Search the records for "request" and copy each line that holds it.

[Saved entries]
━━━
(** * Transcript alignment and timestamp reconciliation

    A shallow embedding of the alignment core of the transcription server:

    - [stripPunctuation], [editDistance], [isFuzzyMatch] and
      [alignWhisperToOriginal] of [server/media/text-utils.js];
    - the per-batch two-pointer walk of [addPunctuation] of
      [server/media/transcription.js];

    and of the code around it: [estimateWordTimestamps] of [text-utils.js];
    the batches and the segments of [addPunctuation], and [lemmatizeWords],
    of [transcription.js]; [transcribeAndAlignTTS] and the heartbeat of
    [generateTtsAudio] of [server/media/tts.js]; [mapProgress],
    [computeRanges] and [createHeartbeat] of
    [server/media/progress-utils.js]. The services that correct and
    lemmatise are parameters: functions from a request to its answer, or to
    [None] when the request throws.

    JavaScript strings are sequences of UTF-16 code units ([list N]); arrays
    are lists read with stdpp's lookup and written with its insert; numbers
    that carry time are exact rationals ([Q]), compared with [Qeq_bool] where
    the source writes [===]; lengths, indices and edit distances are naturals.
    The built-in [String.prototype.toLowerCase] is a parameter of the
    development. The values of the worked examples are computed a second
    time on binary64 numbers. *)

From Stdlib Require Import QArith Qround Lqa PrimFloat.
From Equations Require Import Equations.
From stdpp Require Import base numbers gmap list.

Open Scope nat_scope.

(** ** [server/media/text-utils.js] *)

Module TextUtils.

(** *** Strings *)

(** A JavaScript string: its UTF-16 code units. *)
Abbreviation jsstring := (list N).

(** The class [\s] of a JavaScript regular expression. *)
Definition isWhiteSpace (c : N) : bool :=
  ((9 <=? c) && (c <=? 13) || (c =? 32) || (c =? 160) || (c =? 5760)
   || (8192 <=? c) && (c <=? 8202) || (c =? 8232) || (c =? 8233)
   || (c =? 8239) || (c =? 8287) || (c =? 12288) || (c =? 65279))%N.

(** The character class of [stripPunctuation]: full stop, comma, exclamation
    and question marks, semicolon, colon, em and en dashes, hyphen, the two
    guillemets, the straight double and single quotes, the two parentheses,
    the ellipsis, and [\s]. *)
Definition isEdgeChar (c : N) : bool :=
  ((c =? 46) || (c =? 44) || (c =? 33) || (c =? 63) || (c =? 59) || (c =? 58)
   || (c =? 8212) || (c =? 8211) || (c =? 45) || (c =? 171) || (c =? 187)
   || (c =? 34) || (c =? 39) || (c =? 40) || (c =? 41) || (c =? 8230))%N
  || isWhiteSpace c.

Fixpoint dropWhile {A} (p : A -> bool) (l : list A) : list A :=
  match l with
  | [] => []
  | x :: l' => if p x then dropWhile p l' else l
  end.

Fixpoint takeWhile {A} (p : A -> bool) (l : list A) : list A :=
  match l with
  | [] => []
  | x :: l' => if p x then x :: takeWhile p l' else []
  end.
━━━
● **Task result**:
    lemmatise are parameters: functions from a request to its answer, or to
    [None] when the request throws.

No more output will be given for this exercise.